Символизм в русской живописи наиболее наглядно обнажает контрасты на территории совместного бытия слова и изображения. И отмеченное выше распространение мотива смотрения, и стремление к сокращению, урезанию литературного текста говорят о тяготении к визуальности. Именно этой редукцией нарративного начала русский символизм и отличается, например, от немецкого. В немецкой живописи символ слишком аллегоричен и многословен. В России мы наблюдаем два полюса тяготения. Врубель и Петров-Водкин своими картинами способны составить некую параллель литературному тексту. Причем ни присутствие великих литературных героев у Врубеля (Гамлет, Демон, Мефистофель, Фауст), ни мифотворчество Петрова-Водкина не ведут к дурной литературности. Борисов-Мусатов и его голуборозовские последователи максимально сокращают фабулу и в еще большей мере полагаются на визуальную основу живописи.

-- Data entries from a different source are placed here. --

Lemma task_at_Some d k i t :
  task_at d (k, i) = Some t ↔
  ∃ j, jobs d !! k = Some j ∧ sequence j !! i = Some t.
Proof.
  unfold task_at. simpl. split.
  - intros Hb. destruct (jobs d !! k) as [j|] eqn:Hj; [|done]. by exists j.
  - intros (j & -> & Ht). done.
Qed.

Lemma elem_of_all_ptrs d p : p ∈ all_ptrs d ↔ is_Some (task_at d p).
Proof.
  destruct p as [k i]. unfold all_ptrs. rewrite list_elem_of_bind. split.
  - intros (k' & Hin & Hk'). apply list_elem_of_fmap in Hin as (i' & Heq & Hi').
    assert (k' = k) as -> by congruence. assert (i' = i) as -> by congruence.
    clear Heq. apply elem_of_seq in Hk', Hi'.
    destruct (lookup_lt_is_Some_2 (jobs d) k) as [j Hj]; [lia|].
    rewrite Hj in Hi'. simpl in Hi'.
    destruct (lookup_lt_is_Some_2 (sequence j) i) as [t Ht]; [lia|].
    exists t. apply task_at_Some. eauto.
  - intros [t (j & Hj & Ht)%task_at_Some]. exists k. split.
    + apply list_elem_of_fmap. exists i. split; [done|].
      rewrite Hj. simpl. apply elem_of_seq. apply lookup_lt_Some in Ht. lia.
    + apply elem_of_seq. apply lookup_lt_Some in Hj. lia.
Qed.

Lemma dur_of_task d p t : task_at d p = Some t → dur_of d p = duration t.
Proof. unfold dur_of. by intros ->. Qed.

Lemma dur_of_nonneg d p : static_ok d → 0 ≤ dur_of d p.
Proof.
  intros Hst. unfold dur_of. destruct (task_at d p) as [t|] eqn:Ht; simpl; [|lia].
  destruct p as [k i]. apply task_at_Some in Ht as (j & Hj & Ht).
  destruct (st_task d Hst _ _ _ _ Hj Ht) as (_ & ? & _). lia.
Qed.

Lemma sum_durs_cons d p l : sum_durs d (p :: l) = dur_of d p + sum_durs d l.
Proof. done. Qed.

Lemma sum_durs_submseteq d l l' :
  static_ok d → l ⊆+ l' → sum_durs d l ≤ sum_durs d l'.
Proof.
  intros Hst. induction 1 as [|x l1 l2 _ IH|x y l|x l1 l2 _ IH|l1 l2 l3 _ IH1 _ IH2]; simpl.
  - lia.
  - lia.
  - lia.
  - pose proof (dur_of_nonneg d x Hst). lia.
  - lia.
Qed.

Lemma sum_durs_le_total d l :
  static_ok d → NoDup l → (∀ p, p ∈ l → is_Some (task_at d p)) →
  sum_durs d l ≤ total_duration d.
Proof.
  intros Hst Hnd Hval. apply sum_durs_submseteq; [done|].
  apply NoDup_submseteq; [done|]. intros p Hp. apply elem_of_all_ptrs. auto.
Qed.

Lemma sum_durs_nonneg d l : static_ok d → 0 ≤ sum_durs d l.
Proof.
  intros Hst. induction l as [|p l IH]; simpl; [lia|].
  pose proof (dur_of_nonneg d p Hst). lia.
Qed.
End Budget.


(** ** One call of [add_task] *)
Section Step.
Context `{TimeRep} `{StdSort}.

Lemma occupied_elem_replace (l1 l2 mids : list interval) iv a :
  a ∈ l1 ++ iv :: l2 → occupied a = true → occupied iv = false →
  a ∈ l1 ++ mids ++ l2.
Proof.
  rewrite !elem_of_app, elem_of_cons. intros [?|[->|?]] Ha Hiv; [auto| |auto].
  congruence.
Qed.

С первого взгляда может показаться, что в творчестве Врубеля, Мусатова, Петрова-Водкина, Кузнецова оптические возможности полностью реализуются. Но тут вступает в силу другое свойство русского символизма — настойчивая апелляция к умозрению. Символист жаждет незримого, поэтому волей-неволей возвращается к слову. Но словесный текст не может заменить зрительный образ — большая роль принадлежит «оптическому остатку», так и остающемуся тайной. Символ, как пишет А. Доброхотов, пересказывая А. Лосева, «тяготеет к максимальной выраженности, он не останавливается в однозначной связи знака и обозначаемого; и дальше, чем более он разворачивается, чем более он становится как бы катафатическим, тем чище становится его апофатический смысл. Сохранить невыразимое в его невыразимости — это значит стараться максимально выразить это невыразимое. Это единственный адекватный путь»[54]. Такая характеристика символа может быть перенесена и на русский живописный символизм, который делает наглядной диалектику зримого и умопостигаемого в изобразительном искусстве.

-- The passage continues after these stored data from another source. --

Lemma download_allocates res deviceId device handle path filename now random s :
  deviceId <> "" -> path <> "" ->
  JSMap.get deviceId (devices s) = Some device ->
  Device.socketId device = Some handle ->
  handle <> "" ->
  Res.headersSent (res_get res s) = false ->
  header_value_ok (str_or filename "download") = true ->
  let requestId := generateRequestId now random in
  let tid := nextTimer s in
  let s' := exec (download res (Some deviceId) (Some path) filename now random) s in
  JSMap.get requestId (pendingRequests s')
  = Some (PendingRequest.mk None None None (Some res) (Some now) (Some tid)) /\
  JSMap.get tid (timers s')
  = Some (mkTimer (DownloadTimeout requestId res) (now + 600000)) /\
  emitted s' =
    emitted s ++ [IoToEmit (Some handle) "ftp-download-request"
                    (PDownloadRequest requestId path)].
Proof.
  intros Hd Hp Hget Hsock Hh Hsent Hok. unfold download.
  rewrite (truthy_Some_nonempty Hd), (truthy_Some_nonempty Hp),
    (str_or_Some_nonempty _ Hd), (str_or_Some_nonempty _ Hp).
  cbn [negb orb]. unfold exec. rewrite bind_get_state, Hget, Hsock.
  rewrite (truthy_Some_nonempty Hh). cbn [negb].
  download_try_block Hsent Hok.
  unfold setTimeout. run_handler.
  rewrite !JSMapFacts.get_set_eq. repeat split; reflexivity.
Qed.
Ltac destruct_os :=
  repeat
    match goal with
    | |- context [os_call ?o ?n ?c] => destruct (os_call o n c) eqn:?; simpl
    | |- context [os_exists ?o ?n ?p] => destruct (os_exists o n p) eqn:?; simpl
    | |- context [os_popen ?o ?n ?c] => destruct (os_popen o n c) eqn:?; simpl
    | |- context [w_fs ?w !! ?p] => destruct (w_fs w !! p) as [[?|?]|] eqn:?; simpl
    | |- context [w_exit ?w !! ?p] => destruct (w_exit w !! p) eqn:?; simpl
    end.

Ltac passes_prim solver :=
  let w := fresh "w" in
  let H := fresh "H" in
  intros w H; cbv beta;
  unfold makedirs, os_kill;
  unfold sys, open_read, open_write, open_append, file_write, file_close,
    Popen, waitpid, Daemon_log, time_sleep, ret, raise, emit, set_fs;
  simpl; destruct_os; solver.

Ltac passes_auto solver :=
  repeat
    (cbv beta;
    lazymatch goal with
    | |- passes ?P _ (bind _ _) => apply (passes_bind P P); [|intros ?]
    | |- passes _ _ (try_except (sys _ _) _) => apply passes_try_sys; [|intros ?]
    | |- passes _ _ (ret _) => apply passes_ret
    | |- passes _ _ (raise _) => apply passes_raise; vm_compute; discriminate
    | |- passes _ _ (if ?b then _ else _) => destruct b
    | |- passes _ _ (match ?x with _ => _ end) => destruct x
    | |- passes _ _ _ => passes_prim solver
    | |- inv _ _ => inv_prim solver
    end).

Section DetachedFlow.
Variable os : os_env.

Lemma pid_val_fits (p : pid_t) : pid_fits (Z.pos (pid_val p)) = true.
Proof.
  unfold pid_fits. rewrite (pid_range p), andb_true_r. apply Z.leb_le. lia.
Qed.

Lemma launch_step d fl :
  hoare (pidfile_open (pidfile d) fl)
    (process_pid <- Popen os (prog d :: args d) ;;
     file_write (pidfile d) (py_str process_pid) ;;;
     raise (SystemExit 0))
    (launched d fl []).
Proof.
  intros w [Hfs Hfl]. unfold bind, Popen, file_write, raise.
  destruct (os_popen os (step w) (prog d :: args d)) as [p|e]; simpl.
  - split; [discriminate|]. intros _. exists (w_trace w), (pid_val p).
    split; [apply pid_val_fits|].
    unfold emit, set_fs. simpl. rewrite Hfs, Hfl, lookup_insert_eq.
    rewrite <- app_assoc. done.
  - apply launched_other. vm_compute. discriminate.
Qed.

Lemma detached_flow_launch d i fl :
  hoare (fun w => w_flow w = fl) (start_after_fork os d i 0)
        (launched d fl [(fl, EClose (pidfile d))]).
Proof.
  unfold start_after_fork. change (0 >? 0) with false. cbv iota.
  (* the directories *)
  do 4 (eapply hoare_bind_passes with (P' := fun w => w_flow w = fl);
        [passes_prim ltac:(idtac; first [(vm_compute; discriminate) | (simpl; assumption)])
        | intros _]).
  (* the PID file is opened *)
  eapply hoare_bind_passes with (P' := pidfile_open (pidfile d) fl).
  { intros w H. unfold open_write, emit, set_fs.
    destruct (w_fs w !! pidfile d) as [[s|e]|]; simpl; try (vm_compute; discriminate).
    - split; [apply lookup_insert_eq | exact H].
    - split; [apply lookup_insert_eq | exact H]. }
  intros _.
  (* the body of [try] and the [finally] clause *)
  assert (Hbody : forall m : M pyval,
             hoare (pidfile_open (pidfile d) fl) m (launched d fl []) ->
             hoare (pidfile_open (pidfile d) fl) (try_finally m (file_close (pidfile d)))
                   (launched d fl [(fl, EClose (pidfile d))])).
  { intros m Hm w H. specialize (Hm w H). unfold try_finally, file_close.
    destruct (m w) as [r w1]. simpl in *. destruct Hm as [Hno Hm].
    split; [exact Hno|]. intros Hr. destruct (Hm Hr) as (pre&p&Hp&Htr&Hfs&Hfl).
    exists pre, p. split; [exact Hp|].
    unfold emit. simpl. rewrite Htr, Hfl, app_nil_r, <- !app_assoc.
    done. }
  apply Hbody. clear Hbody.
  do 11 (eapply hoare_bind_passes with (P' := pidfile_open (pidfile d) fl);
         [passes_auto open_solver | intros ?]).
  apply launch_step.
Qed.
End DetachedFlow.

Продолжая бросать на чашу весов аргументы за и против визуальной ориентации русского искусства, коснусь еще одной проблемы — интенсификации в живописи тактильных ассоциаций. Наибольшие возможности для их возбуждения даны скульптуре. Разумеется, зритель воспринимает скульптурное произведение глазами, а тактильные ощущения возникают в его сознании как косвенный результат зрительного переживания. Скульптор же, хотя и рассчитывает на визуальное восприятие, при создании произведения (в камне, дереве и особенно в глине) не в меньшей мере отдается осязанию, работая подчас без посредника — инструмента. Живописец тоже соприкасается с поверхностью, которую покрывает краской, с самой краской, чаще всего осуществляя эту связь через кисть. Тактильное начало неминуемо проявляет себя в обработке поверхности — в фактуре. Нельзя сказать, что интерес к фактуре был особенно заметен в иконописи или в живописи XVIII-XIX столетий. Он оживился в импрессионизме и модерне, что закономерно и отнюдь не выделяет русские варианты этих стилей на фоне французских или немецких. Да и в авангарде интерес к фактуре не является исключением. Тем не менее именно в авангарде, ставшем своеобразным утвердотелем русской визуальности, фактура была востребована и приобрела важную роль, лишь немногим уступая в своем значении композиции, колористике, ритму и другим важнейшим свойствам пластической выразительности.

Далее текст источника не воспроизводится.